The tone for Japan’s win over Fiji on Saturday was set as early as the third minute when match captain Pieter “Lappies” Labuschagne overruled the wishes of Yu Tamura and told his flyhalf to take the points on offer rather than kick for the corner.

The South African-born flanker’s conservative approach paid instant dividends at Kamaishi Recovery Memorial Stadium as the Brave Blossoms took an early lead that they never relinquished.

“Japan started very well and were very clinical in their execution,” said Fiji coach John McKee.

With the early lead and nerves settled, the Brave Blossoms then stuck to their game plan — holding onto the ball rather than kicking it — and they were rewarded with four first-half tries.

“They had our defense under pressure and that resulted in points for them. We tried to find a solution, but it was difficult for us,” said McKee.

Labuschagne impressed both as a leader and player until he was forced off in the 33rd minute with a knee injury. But such is the depth of this Japan team that his replacement was long-term captain Michael Leitch.

“There were a few nervous times when Lappies went off,” said head coach Jamie Joseph. “But then our campaign captain came on and that shows how we have grown as a team with leaders across the board, which was what we need heading into the World Cup.”

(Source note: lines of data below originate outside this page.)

(** * Dynamic model-residency manager of the PDF converter pipeline

    A shallow embedding of [vllm/model_manager.py] (the
    [DynamicModelManager]) and of the request handlers of
    [vllm/dynamic_server.py] that drive it, followed by the properties
    of the manager, the task classifier and the HTTP gateway.

    Python objects are mutated in place; here every operation is a
    computation in a small monad that threads the manager, records the
    writes it performs, and distinguishes three ways a call can end:
    it returns, it raises, or it blocks for ever on the manager's lock. *)

From Stdlib Require Import String Ascii ZArith QArith Lia.
From stdpp Require Import base option list gmap strings.

Local Open Scope string_scope.
Local Open Scope list_scope.

(** ** Data model ([model_manager.py]) *)

Inductive ModelState := UNLOADED | LOADING | LOADED | UNLOADING | ERROR.

Inductive TaskType := CONTENT_TRANSFORMATION | TRANSLATION.

#[global] Instance ModelState_eq_dec : EqDecision ModelState.
Proof. solve_decision. Defined.

#[global] Instance TaskType_eq_dec : EqDecision TaskType.
Proof. solve_decision. Defined.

That leadership group also includes Tamura and Kazuki Himeno, who celebrated his 25th birthday in style with an outstanding performance on the flank, topped off with a try.

The senior players were instrumental in following the game plan handed to them by Joseph and attack coach Tony Brown.

Following the November 2018 tests, Joseph talked about how Japan was now capable of playing different styles of rugby according to the opposition, as it proved on Saturday.

Rather than kicking for field position, the Brave Blossoms strung multiple phases together with forwards and backs showing impressive skill and strength to offload despite some big hits from the Fijian defenders.

“We didn’t want to kick unless it went out,” said Joseph.

Timothy Lafaele’s try in the 23rd minute — Japan’s third — was a classic team effort with Amanaki Lelei Mafi, Shota Horie and Kotaro Matsushima all showing good strength and soft hands to put their outside center over the chalk.

“At crucial times our execution and skills were spot on,” said Joseph.

A major factor for that was Japan’s level of fitness, best exemplified by lock Luke Thompson, who played the full 80 minutes in sweltering heat and humidity, despite at 38 years and 102 days becoming the oldest player to ever represent Japan.

“The players were able to hold onto the ball for the majority of the game. They did not run out of petrol,” said the head coach.

Japan also shone defensively, with the Fijians often being stripped of the ball or losing it in contact as Japan gang tackled with one player stopping the ball carrier and the other attacking the pill.

However, Joseph was not getting too carried away, pointing out that Japan’s World Cup opponents will have noted the two rather simple tries Fiji scored from rolling mauls.

The Japan scrum also creaked on a couple of crucial occasions, handing Fiji penalties that either allowed it to clear its line or set up an attacking platform in the Japan 22.

“We’re not getting ahead of ourselves,” Joseph said.

Much was made at the post-match press conference about the performance of individuals such as scrumhalf Kaito Shigeno and wing Matsushima.

But Joseph was having none on it, emphasizing the Brave Blossoms’ motto: “One Team.”